Dans le corpus, l'on dénombre plusieurs cas de violence. La dimension infâme du drame est renforcée par le fait que tous ces actes ont été effectués sur des jeunes filles. Cette forme de violence démontre à quel point les filles sont victimes des atrocités au quotidien. D'un côté, elles peuvent subir la violence des époux, de l'autre côté, elles peuvent être victime de leurs parents. Parmi les cas de violence mentionnés dans le récit, il y en a deux qui dépassent l'entendement : celui d'une violence sur la jeune Hindou par son géniteur.

Il entre comme un fou dans sa chambre, en ressort avec un long fouet dont il me cingle les épaules. Les coups sifflent sourdement dans l'air. L'angoisse, qui m'étrangle depuis ce matin, se mue en une véritable terreur. Je cherche un coin pour me protéger de ce déchaînement de violence car mon père ne se contrôle plus. La lanière du fouet me lacère la peau, déchirant le pagne que je porte. Moubarak et mes oncles assistent impassibles à cette flagellation.(MLP : 116)

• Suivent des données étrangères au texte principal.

(* ===== verification/RtreeSystem.v ===== *)
(** * The radix tree over the base allocator

    The base allocator of the chunk layer never hands out memory twice, which
    is all that the radix tree asks of it. *)

From S2P Require Import Prelude OrdTree Rb SizeClass BinInfo Chunk ChunkIface ChunkSpec ChunkSystem Rtree.

Section instance.
Context `{Config} {T : Type} `{OT : OrdTree T Z} `{!OrdTreeLaws T Z}.
Context (os_mmap : list (Z * Z) → Z → option Z).
Hypothesis Hmmap : mmap_ok os_mmap.
Implicit Types (s : state (T := T)).

#[export] Instance chunk_base : BaseLayer (state (T := T)) := {| bl_alloc := Chunk.base_alloc os_mmap |}.

(** The ranges in use lie in what the base allocator gave away, whose sizes are rounded up. *)
Definition base_in_use s (B : list (Z * Z)) : Prop := ∃ C B', good s C B' ∧ Forall2 (λ b b', b.1 = b'.1 ∧ b.2 ≤ b'.2) B B'.

#[export] Instance chunk_base_laws : BaseLayerLaws (state (T := T)).
Proof using Type*.
  refine {| bl_inv := base_in_use |}. intros s B sz (C & B' & Hg & HB) Hsz. destruct (good_base os_mmap Hmmap s C B' sz Hg Hsz) as (r & s' & E & Hg').
  exists r, s'. split; [exact E|]. destruct (cacheline_ceiling_ok sz Hsz) as [Hc _]. destruct r as [p|]; [|by exists C, B']. cbn in Hg'.
  assert (Hp : (C ++ (p, CACHELINE_CEILING sz) :: B') !! length C = Some (p, CACHELINE_CEILING sz)) by (by apply list_lookup_middle). split_and!.
  - destruct Hg' as (X & Hi & _). by destruct (inv_live _ _ _ Hi (p, CACHELINE_CEILING sz) ltac:(by eapply list_elem_of_lookup_2)) as (? & _).
  - apply Forall_lookup_2. intros i b Eb. destruct (Forall2_lookup_l _ _ _ _ _ HB Eb) as (b' & Eb' & E1 & E2).
    assert (Hq : (C ++ (p, CACHELINE_CEILING sz) :: B') !! (length C + S i)%nat = Some b') by (rewrite lookup_app_r by lia; by replace (length C + S i - length C)%nat with (S i) by lia).
    assert (Hne : length C ≠ (length C + S i)%nat) by lia. pose proof (good_disjoint _ _ _ _ _ _ _ Hg' Hp Hq Hne) as Hap. unfold ranges_apart in *. cbn in *. lia.
  - exists C, ((p, CACHELINE_CEILING sz) :: B'). split; [done|]. constructor; [cbn; lia|done].
Defined.
End instance.

(** ** A concrete tree *)

Section witnesses.
#[local] Existing Instance default_config.
Abbreviation cst := (state (T := rbt Z)).
#[local] Instance sample_base : BaseLayer cst := chunk_base bump_mmap.
#[local] Instance sample_base_laws : BaseLayerLaws cst := chunk_base_laws bump_mmap bump_mmap_ok.

Definition rtree0 : rstate cst := RState (boot_state []) (λ _, 99).

Lemma rtree0_ok : bl_inv (rbase rtree0) [].
Proof. exists [], []. split; [apply (boot_good bump_mmap bump_mmap_ok [] no_mappings)|constructor]. Qed.

Definition two_chunks : list (Z * Z) := [(2 ^ 40, 7); (2 ^ 40 + 2 ^ 24, 8)].

(** The upper 40 bits, for chunks of 2^24 bytes. *)
Lemma rtree_refines_map_witness :
  ∃ r s', rtree_new false 40 rtree0 = Some (r, s') ∧
    ∀ rt, r = Some rt → ∃ rs s'', run_sets rt two_chunks s' = Some (rs, s'') ∧
      ∀ key, is_u64 key → rtree_get rt key s'' = Some (stored 40 (λ _, 0) two_chunks rs (prefix key 40), s'').
Proof.
  assert (Hb : 1 ≤ 40 ≤ 64) by lia. destruct (rtree_refines_map false 40 rtree0 [] Hb rtree0_ok) as (r & s' & E & Hr).
  exists r, s'. split; [exact E|]. intros rt Ert. destruct (Hr rt two_chunks Ert) as (rs & s'' & E' & _ & Hg).
  - repeat (constructor; [split; cbn; lia|]). constructor.
  - exists rs, s''. split; [exact E'|exact Hg].
Defined.

Example rtree_sample :
  (rt ← rtree_new false 40; match rt with None => mret [] | Some rt => run_sets rt two_chunks;; a ← rtree_get rt (2 ^ 40 + 5); b ← rtree_get rt (2 ^ 40 + 2 ^ 24); c ← rtree_get rt 0; mret [a; b; c] end) rtree0
  ≫= (λ r, Some r.1) = Some [7; 8; 0].
Proof. vm_compute. reflexivity. Qed.
End witnesses.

Le fait pour AlhadjiOumarou d'exercer la violence sur sa fille ne présence de la mère met le lecteur en face d'une infamie hors du commun. Le caractère carnavalesque d'un tel acte donne au lecteur l'impression de se retrouver dans une société hors la loi, une société de l'horreur où l'honneur cède place à l'infamie. Ce déchainement impressionne toutes les femmes de la concession d'Alhadji et laisse imaginer la manière sauvage dont tout contrevenant s'exposerait. Le fragment de texte suivant montre la maltraitance et la violence physique et psychologique infligé à la femme. Notamment celle exercée sur la mère de Hindou par son époux.

Quand mon père estime la punition suffisante, il retourne sa rage contre ma mère. Elle ne bouge pas, ne pleure pas et reçoit stoïquement les coups sans ciller. Seuls ses yeux, noyés de larmes, brillent plus fort qu'à l'accoutumée. Elle ne se protège pas. Elle demeure figée et toise mon père dans un air de défi à la mesure de la sourde colère qui l'anime au fond du coeur. Toute la concession retient son souffle. C'est alors que mon oncle Yougouda, sans quitter sa place, intervient : « Ça suffit ! Ne la frappe pas devant son enfant ! » Mon père, après un ultime coup de pied, jette son fouet et s'essuie le visage ruisselant de sueur, puis prend une gorgée d'eau. Toujours aussi furieux, il s'adresse à ma mère : « Tu n'es qu'une incapable ! Je te répudie. (MLP : 116-117).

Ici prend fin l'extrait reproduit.